Tips for hiring teams in emerging markets

Hiring is the only challenge that gets more difficult with time: as roles become more complex and as an organization takes on more work, hiring the right candidates becomes harder and inhibits companies’ ability to scale.

This is a challenge for startups everywhere — but it’s particularly pronounced in emerging markets, where top talent can be difficult to recruit and retain. Here are some of the ways our CEOs address this:

  • Always be recruiting. Extend your talent pipeline as far as it can go, because even if the seats aren’t open today, they will be soon.
  • Treat recruiters as business partners. Ultimately, you’re both working to build a better organization.
  • Value the right attitude and generalists over specialists. Specific skill requirements can change over time, so it’s better to get someone who can adapt to multiple future needs. And attitude should count as much as skills: Harvard Business School found that avoiding toxic employees is worth twice as much as the returns that top workers produce. Toxic workers also diminish productivity and drive out other employees.

Corporate culture results from CEOs’ choices and behavior

CEOs’ actions and choices have an outsized role in creating corporate culture.

High-performing organizations have great corporate culture: it gives them a competitive advantage.

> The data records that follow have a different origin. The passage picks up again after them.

(* ===== verification/TextCodec.v ===== *)
(** * TextDecoder and TextEncoder

    [src/src/modules/textcodec.c] with its state [td_state_t]
    ([src/include/modules/textcodec.h]): label resolution, the single-byte
    tables, the UTF-16 decoder, the driver [td_decode] that joins the bytes
    held back from the previous chunk with the new chunk and picks a decoder,
    and [te_encode].  The JavaScript object plumbing of the module (argument
    coercion, prototypes, getters) is not modelled. *)

From S2P Require Import Prelude Utf8Scan FlatString Utf8Codec WhatwgDecode.

(** ** Data *)

Inductive td_encoding_t :=
| TD_ENC_UTF8 | TD_ENC_UTF16LE | TD_ENC_UTF16BE | TD_ENC_WINDOWS_1252 | TD_ENC_ISO_8859_2.

#[global] Instance td_encoding_eq_dec : EqDecision td_encoding_t.
Proof. solve_decision. Defined.

Record td_state_t := TdState {
  td_encoding : td_encoding_t; pending : list Z; pending_len : nat;
  td_fatal : bool; td_ignore_bom : bool; td_bom_seen : bool }.

Definition set_td (st : td_state_t) (pend : list Z) (n : nat) (bom : bool) : td_state_t :=
  TdState (td_encoding st) pend n (td_fatal st) (td_ignore_bom st) bom.

(** [td_state_new] with memory available. *)
Definition td_state_new (enc : td_encoding_t) (fatal ignore : bool) : td_state_t :=
  TdState enc [0; 0; 0; 0] 0 fatal ignore false.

CEOs’ actions and choices have an outsized role in creating corporate culture; the values they exhibit and the behaviors they reward shape an organization’s character:

  • Explain what you believe. Every organization should explain its values in concise, memorable language. Those values should factor into hiring new employees or evaluating current employees.
  • Cultivate psychological safety. The feeling that a team “is safe for risk-taking” was the biggest contributor in Google’s review of successful team dynamics. Psychologically safe teams brought in more revenue and were twice as effective as ‘unsafe’ teams.
  • Develop employee value propositions. These identify why a prospective employee should work for a given startup. They elevate the organization’s mission and explain how an employee could grow from their work at a particular company.

How to help your team get through a crisis

One session on overcoming adversity resonated with many in the room. Founder-CEOs routinely face any number of crises; professionally, there’s nothing harder than trying to lead your team through a major challenge.

But it’s something that every entrepreneur needs to be prepared for. And while there’s no one way to overcome adversity, CEOs did reflect on a few measures that helped:

  • Keep the right people with you. Rely on the team you trust to help turn the ship around. Promote them if that’s what it takes to retain them.
  • If bad news is coming, you want to be the one sharing it. Don’t let someone else tell your story. This is true for your investors, employees, and family.
  • It’s important to be honest and transparent. In good times — and especially in bad times — let people know what’s really happening. That said, you don’t need to bring everyone through every twist and turn. Focus on the most important issues and communicate them well.
  • Protect your health. Founders emphasized basic self-care, including exercise, sleep, cutting alcohol and sugar, and seeking advice from mentors.

By focusing on our users and understanding their needs, behaviors, and goals, we’re more likely to create valuable financial products and services. And by building teams that know their end-clients, founder-CEOs can create impactful and successful companies.

That’s easier said than done. But after meeting and speaking with so many extraordinary people who are all working so hard to pursue a common vision and change the world, I’m more optimistic than ever about our chances.

Many thanks to CGAP, Catalyst Fund, Triodos, Citi Inclusive Finance, Mastercard Foundation, and Community Investment Management for helping to convene the Inclusive Fintech CEO Forum.